> _PROBLEM TO WORK ON_
Output the entries below exactly, from the first line to the line holding "(** [time.Duration(seconds) *", both included.
[GIVEN RECORDS Boundary: Start]
(* ===== verification/VeTypes.v ===== *)
(** Data of the ve module ([src/x/ve/types/]): lock times aligned to weeks,
    locked balances, checkpoints, ve identifiers, messages and their stateless
    validation. *)

From stdpp Require Import base gmap strings list.
From Stdlib Require Import ZArith Lia Ascii.
From S2P Require Import Prelude Sdk Types.

#[local] Open Scope Z_scope.

Definition ve_ModuleName : string := "ve".
Definition EmissionPoolName : string := "ve_emission_pool".
Definition DistributionPoolName : string := "ve_distribution_pool".

(** ** Constants ([constants.go]) *)

Definition EmptyVeID : Z := 0.
Definition FirstVeID : Z := 1.
Definition MaxVeID : Z := 2 ^ 64 - 1 - 1.
Definition MaxLockTimeWeeks : Z := DaysPer4Years / 7 + 1.
Definition MaxLockTime : Z := MaxLockTimeWeeks * SecondsPerWeek.
Definition MaxUnixTime : Z := 2 ^ 63 - 1.
Definition RegulatedPeriod : Z := SecondsPerWeek.
Definition EmptyEpoch : Z := 0.
Definition FirstEpoch : Z := 1.

(** [sdk.NewDecFromStr("0.9966889998035777")] *)
Definition EmissionRatio : Dec := 9966889998035777 * 10 ^ 2.
Definition MinEmissionCirculating : Dec := NewDecWithPrec 1 10.

(** ** Errors ([errors.go]) *)

Definition ve_err (code : Z) : error := ErrReg ve_ModuleName code.
Definition ErrInvalidLockDenom := ve_err 2.
Definition ErrInvalidVeID := ve_err 3.
Definition ErrPastLockTime := ve_err 4.
Definition ErrTooLongLockTime := ve_err 5.
Definition ErrNotIncreasedLockTime := ve_err 6.
Definition ErrLockNotExpired := ve_err 7.
Definition ErrLockExpired := ve_err 8.
Definition ErrAmountNotPositive := ve_err 9.
Definition ErrSameVeID := ve_err 10.
Definition ErrVeAttached := ve_err 11.

(** ** Regulated times ([duration.go]) *)

Definition RegulatedUnixTime (timestamp : Z) : Z :=
  timestamp / RegulatedPeriod * RegulatedPeriod.

(** [time.Duration(seconds) * time.Second] is an [int64] number of
    nanoseconds; the product can wrap, but not for [seconds <= MaxLockTime]. *)
Definition RegulatedUnixTimeFromNow (ctx : Ctx) (seconds : Z) : Z :=
  let ns := i64 (i64 seconds * 10 ^ 9) in
  RegulatedUnixTime (u64 ((BlockTimeNano ctx + ns) / 10 ^ 9)).

Definition CheckRegulatedUnixTime (timestamp : Z) : outcome unit :=
  if RegulatedUnixTime timestamp =? timestamp then Ok tt else Panic.

Definition NextRegulatedUnixTime (timestamp : Z) : outcome Z :=
  _ ← CheckRegulatedUnixTime timestamp;
  if MaxUnixTime - RegulatedPeriod <? timestamp then Panic
  else Ok (timestamp + RegulatedPeriod).

Definition PreviousRegulatedUnixTime (timestamp : Z) : outcome Z :=
  _ ← CheckRegulatedUnixTime timestamp;
  if timestamp <? RegulatedPeriod then Panic
  else Ok (timestamp - RegulatedPeriod).

(** ** Records ([ve.proto], [locked.go]) *)

Record LockedBalance := mkLockedBalance { lb_Amount : Z; lb_End : Z }.

Definition NewLockedBalance : LockedBalance := mkLockedBalance 0 0.

Record Checkpoint := mkCheckpoint {
  cp_Bias : Z; cp_Slope : Z; cp_Timestamp : Z; cp_Block : Z;
}.

(** ** Ve identifiers ([nft.go]) *)

Definition VeNftClassId : string := "veNFT".

(** Decimal printing of a [uint64] ([%d]). *)
Definition digit_char (d : Z) : Ascii.ascii := Ascii.ascii_of_nat (48 + Z.to_nat d).

Fixpoint print_digits (fuel : nat) (n : Z) (acc : string) : string :=
  match fuel with
  | O => acc
  | S fuel =>
      let acc := String (digit_char (n mod 10)) acc in
      if n / 10 =? 0 then acc else print_digits fuel (n / 10) acc
  end.

(** Twenty digits are enough for 64 bits. *)
Definition print_uint64 (n : Z) : string := print_digits 20 n "".

(** [strings.Split(s, "-")] *)
Fixpoint split_dash (s : string) : list string :=
  match s with
  | EmptyString => [""%string]
  | String c s =>
      match split_dash s with
      | [] => []
      | w :: ws =>
          if Ascii.eqb c "-"%char then ""%string :: w :: ws else String c w :: ws
      end
  end.

(** [strconv.ParseUint(s, 10, 64)]: one or more decimal digits, below 2^64. *)
Fixpoint parse_digits (s : string) (acc : Z) : option Z :=
  match s with
  | EmptyString => Some acc
  | String c s =>
      let d := Z.of_nat (Ascii.nat_of_ascii c) - 48 in
      if (0 <=? d) && (d <=? 9) then parse_digits s (acc * 10 + d) else None
  end.

Definition ParseUint (s : string) : option Z :=
  match s with
  | EmptyString => None
  | _ =>
      match parse_digits s 0 with
      | Some n => if n <? 2 ^ 64 then Some n else None
      | None => None
      end
  end.

Definition VeIDFromUint64 (idNumber : Z) : string := ("ve-" ++ print_uint64 idNumber)%string.

Definition Uint64FromVeID (veID : string) : Z :=
  match split_dash veID with
  | [w; n] =>
      if decide (w = "ve"%string) then
        match ParseUint n with
        | Some id => if id =? EmptyVeID then EmptyVeID else id
        | None => EmptyVeID
        end
      else EmptyVeID
  | _ => EmptyVeID
  end.

(** *** Printing and parsing are inverse *)

Lemma digit_char_val d : 0 ≤ d ≤ 9 → Z.of_nat (Ascii.nat_of_ascii (digit_char d)) - 48 = d.
Proof. intros Hd. unfold digit_char. rewrite Ascii.nat_ascii_embedding; lia. Qed.

Lemma parse_print_digits fuel n acc :
  0 ≤ n < 10 ^ Z.of_nat fuel → parse_digits (print_digits fuel n acc) 0 = parse_digits acc n.
Proof.
  revert n acc. induction fuel as [|fuel IH]; intros n acc Hn.
  - change (10 ^ Z.of_nat 0) with 1 in Hn. simpl. by replace n with 0 by lia.
  - rewrite Nat2Z.inj_succ, Z.pow_succ_r in Hn by lia. cbn [print_digits].
    pose proof (Z.div_mod n 10 ltac:(done)). pose proof (Z.mod_pos_bound n 10 ltac:(done)).
    assert (∀ k, parse_digits (String (digit_char (n mod 10)) acc) k = parse_digits acc (k * 10 + n mod 10)) as Hp.
    { intros k. cbn [parse_digits]. rewrite digit_char_val by lia.
      rewrite (proj2 (Z.leb_le 0 (n mod 10))), (proj2 (Z.leb_le (n mod 10) 9)) by lia. done. }
    destruct (Z.eqb_spec (n / 10) 0) as [E|E].
    + rewrite Hp. f_equal. lia.
    + rewrite IH, Hp by lia. f_equal. lia.
Qed.

Fixpoint no_dash (s : string) : Prop :=
  match s with EmptyString => True | String c s => c ≠ "-"%char ∧ no_dash s end.

Lemma digit_no_dash d : 0 ≤ d ≤ 9 → digit_char d ≠ "-"%char.
Proof.
  intros Hd E. pose proof (digit_char_val d Hd) as Hv. rewrite E in Hv.
  change (Z.of_nat (Ascii.nat_of_ascii "-"%char)) with 45 in Hv. lia.
Qed.

Lemma print_no_dash fuel n acc : no_dash acc → no_dash (print_digits fuel n acc).
Proof.
  revert n acc. induction fuel as [|fuel IH]; intros n acc Ha; [done|]. cbn [print_digits].
  pose proof (Z.mod_pos_bound n 10 ltac:(done)).
  assert (no_dash (String (digit_char (n mod 10)) acc)) by (split; [apply digit_no_dash; lia|done]).
  destruct (n / 10 =? 0); auto.
Qed.

Lemma print_nonempty fuel n acc : print_digits (S fuel) n acc ≠ EmptyString.
Proof.
  revert n acc. induction fuel as [|fuel IH]; intros n acc.
  - cbn. by destruct (n / 10 =? 0).
  - cbn [print_digits]. destruct (n / 10 =? 0); [done|]. apply (IH (n / 10)).
Qed.

Lemma split_no_dash s : no_dash s → split_dash s = [s].
Proof.
  induction s as [|c s IH]; [done|]. intros [Hc Hs]. cbn [split_dash].
  rewrite IH by done. by rewrite (proj2 (Ascii.eqb_neq c "-"%char)).
Qed.

Lemma Uint64FromVeID_print n : 0 < n < 2 ^ 64 → Uint64FromVeID (VeIDFromUint64 n) = n.
Proof.
  intros Hn. unfold Uint64FromVeID, VeIDFromUint64.
  set (s := print_uint64 n).
  assert (split_dash ("ve-" ++ s) = ["ve"%string; s]) as ->.
  { change ("ve-" ++ s)%string with (String "v" (String "e" (String "-" s))).
    cbn [split_dash]. rewrite split_no_dash by (by apply print_no_dash). done. }
  rewrite decide_True by done. unfold ParseUint.
  assert (parse_digits s 0 = Some n) as Hp.
  { unfold s, print_uint64. rewrite parse_print_digits; [done|]. split; [lia|].
    change (10 ^ Z.of_nat 20) with (10 ^ 20). lia. }
  assert (s ≠ EmptyString) by apply print_nonempty.
  destruct s; [done|]. rewrite Hp, (proj2 (Z.ltb_lt n (2 ^ 64))) by lia.
  by destruct (n =? EmptyVeID) eqn:E; zbool.
Qed.

(** The parser never leaves the range of [uint64], whatever the string. *)
Lemma parse_digits_nonneg s acc n : 0 ≤ acc → parse_digits s acc = Some n → 0 ≤ n.
Proof.
  revert acc. induction s as [|c s IH]; intros acc Ha E; cbn [parse_digits] in E; [by simplify_eq|].
  destruct ((0 <=? _) && (_ <=? 9)) eqn:Hd in E; [|done]. zbool. eapply IH; [|exact E]. lia.
Qed.

Lemma ParseUint_range s n : ParseUint s = Some n → 0 ≤ n < 2 ^ 64.
Proof.
  unfold ParseUint. intros E. destruct s as [|c s]; [done|].
  destruct (parse_digits (String c s) 0) as [m|] eqn:Ep; [|done].
  destruct (m <? 2 ^ 64) eqn:Hm; [|done]. simplify_eq. zbool.
  split; [|done]. by apply (parse_digits_nonneg _ 0) in Ep.
Qed.

Lemma Uint64FromVeID_range s : 0 ≤ Uint64FromVeID s < 2 ^ 64.
Proof.
  unfold Uint64FromVeID, EmptyVeID. destruct (split_dash s) as [|a [|b [|]]]; try lia.
  case_decide; [|lia]. destruct (ParseUint b) as [n|] eqn:E; [|lia].
  apply ParseUint_range in E. destruct (n =? 0); lia.
Qed.

(** ** Messages and [ValidateBasic] ([msgs.go]) *)

Record MsgCreate := mkMsgCreate {
  cr_Sender : string; cr_To : string; cr_Amount : Coin; cr_LockDuration : Z;
}.

Definition MsgCreate_ValidateBasic `{Sdk} (m : MsgCreate) : outcome unit :=
  _ ← check_bech32 (cr_Sender m);
  _ ← check_bech32_opt (cr_To m);
  fail_if negb (0 <? Amount (cr_Amount m)) with ErrAmountNotPositive ;;
  fail_if cr_LockDuration m =? 0 with ErrPastLockTime ;;
  fail_if MaxLockTime <? cr_LockDuration m with ErrTooLongLockTime ;;
  Ok tt.

Record MsgDeposit := mkMsgDeposit {
  de_Sender : string; de_VeId : string; de_Amount : Coin;
}.

Definition MsgDeposit_ValidateBasic `{Sdk} (m : MsgDeposit) : outcome unit :=
  _ ← check_bech32 (de_Sender m);
  fail_if Uint64FromVeID (de_VeId m) =? EmptyVeID with ErrInvalidVeID ;;
  fail_if negb (0 <? Amount (de_Amount m)) with ErrAmountNotPositive ;;
  Ok tt.

Record MsgExtendTime := mkMsgExtendTime {
  et_Sender : string; et_VeId : string; et_LockDuration : Z;
}.

Definition MsgExtendTime_ValidateBasic `{Sdk} (m : MsgExtendTime) : outcome unit :=
  _ ← check_bech32 (et_Sender m);
  fail_if Uint64FromVeID (et_VeId m) =? EmptyVeID with ErrInvalidVeID ;;
  fail_if et_LockDuration m =? 0 with ErrPastLockTime ;;
  fail_if MaxLockTime <? et_LockDuration m with ErrTooLongLockTime ;;
  Ok tt.

Record MsgMerge := mkMsgMerge {
  me_Sender : string; me_FromVeId : string; me_ToVeId : string;
}.

Definition MsgMerge_ValidateBasic `{Sdk} (m : MsgMerge) : outcome unit :=
  _ ← check_bech32 (me_Sender m);
  fail_if Uint64FromVeID (me_FromVeId m) =? EmptyVeID with ErrInvalidVeID ;;
  fail_if Uint64FromVeID (me_ToVeId m) =? EmptyVeID with ErrInvalidVeID ;;
  fail_if bool_decide (me_FromVeId m = me_ToVeId m) with ErrSameVeID ;;
  Ok tt.

Record MsgWithdraw := mkMsgWithdraw { wd_Sender : string; wd_VeId : string }.

Definition MsgWithdraw_ValidateBasic `{Sdk} (m : MsgWithdraw) : outcome unit :=
  _ ← check_bech32 (wd_Sender m);
  fail_if Uint64FromVeID (wd_VeId m) =? EmptyVeID with ErrInvalidVeID ;;
  Ok tt.

(** ** The module's store: one field per key prefix of [keys.go] *)
Record VeStore := mkVeStore {
  vs_LockDenom : string;
  vs_TotalLockedAmount : option Z;
  vs_LockedAmountByUser : gmap Z LockedBalance;
  vs_NextVeID : option Z;
  vs_Epoch : option Z;
  vs_PointHistoryByEpoch : gmap Z Checkpoint;
  vs_UserEpoch : gmap Z Z;
  vs_UserPointHistoryByUserEpoch : gmap (Z * Z) Checkpoint;
  vs_SlopeChange : gmap Z Z;
  vs_Attached : gmap Z Z;
  vs_Voted : gmap Z bool;
  vs_TotalEmission : option Z;
  vs_EmissionAtLastPeriod : option Z;
  vs_EmissionLastTimestamp : option Z;
  vs_DistributionAccruedLastTimestamp : option Z;
  vs_DistributionTotalAmount : option Z;
  vs_DistributionPerPeriod : gmap Z Z;
  vs_DistributionClaimLastTimestampByUser : gmap Z Z;
}.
[GIVEN RECORDS Boundary: End]
> _TASK RESPONSE_
(* ===== verification/VeTypes.v ===== *)
(** Data of the ve module ([src/x/ve/types/]): lock times aligned to weeks,
    locked balances, checkpoints, ve identifiers, messages and their stateless
    validation. *)

From stdpp Require Import base gmap strings list.
From Stdlib Require Import ZArith Lia Ascii.
From S2P Require Import Prelude Sdk Types.

#[local] Open Scope Z_scope.

Definition ve_ModuleName : string := "ve".
Definition EmissionPoolName : string := "ve_emission_pool".
Definition DistributionPoolName : string := "ve_distribution_pool".

(** ** Constants ([constants.go]) *)

Definition EmptyVeID : Z := 0.
Definition FirstVeID : Z := 1.
Definition MaxVeID : Z := 2 ^ 64 - 1 - 1.
Definition MaxLockTimeWeeks : Z := DaysPer4Years / 7 + 1.
Definition MaxLockTime : Z := MaxLockTimeWeeks * SecondsPerWeek.
Definition MaxUnixTime : Z := 2 ^ 63 - 1.
Definition RegulatedPeriod : Z := SecondsPerWeek.
Definition EmptyEpoch : Z := 0.
Definition FirstEpoch : Z := 1.

(** [sdk.NewDecFromStr("0.9966889998035777")] *)
Definition EmissionRatio : Dec := 9966889998035777 * 10 ^ 2.
Definition MinEmissionCirculating : Dec := NewDecWithPrec 1 10.

(** ** Errors ([errors.go]) *)

Definition ve_err (code : Z) : error := ErrReg ve_ModuleName code.
Definition ErrInvalidLockDenom := ve_err 2.
Definition ErrInvalidVeID := ve_err 3.
Definition ErrPastLockTime := ve_err 4.
Definition ErrTooLongLockTime := ve_err 5.
Definition ErrNotIncreasedLockTime := ve_err 6.
Definition ErrLockNotExpired := ve_err 7.
Definition ErrLockExpired := ve_err 8.
Definition ErrAmountNotPositive := ve_err 9.
Definition ErrSameVeID := ve_err 10.
Definition ErrVeAttached := ve_err 11.

(** ** Regulated times ([duration.go]) *)

Definition RegulatedUnixTime (timestamp : Z) : Z :=
  timestamp / RegulatedPeriod * RegulatedPeriod.

(** [time.Duration(seconds) * time.Second] is an [int64] number of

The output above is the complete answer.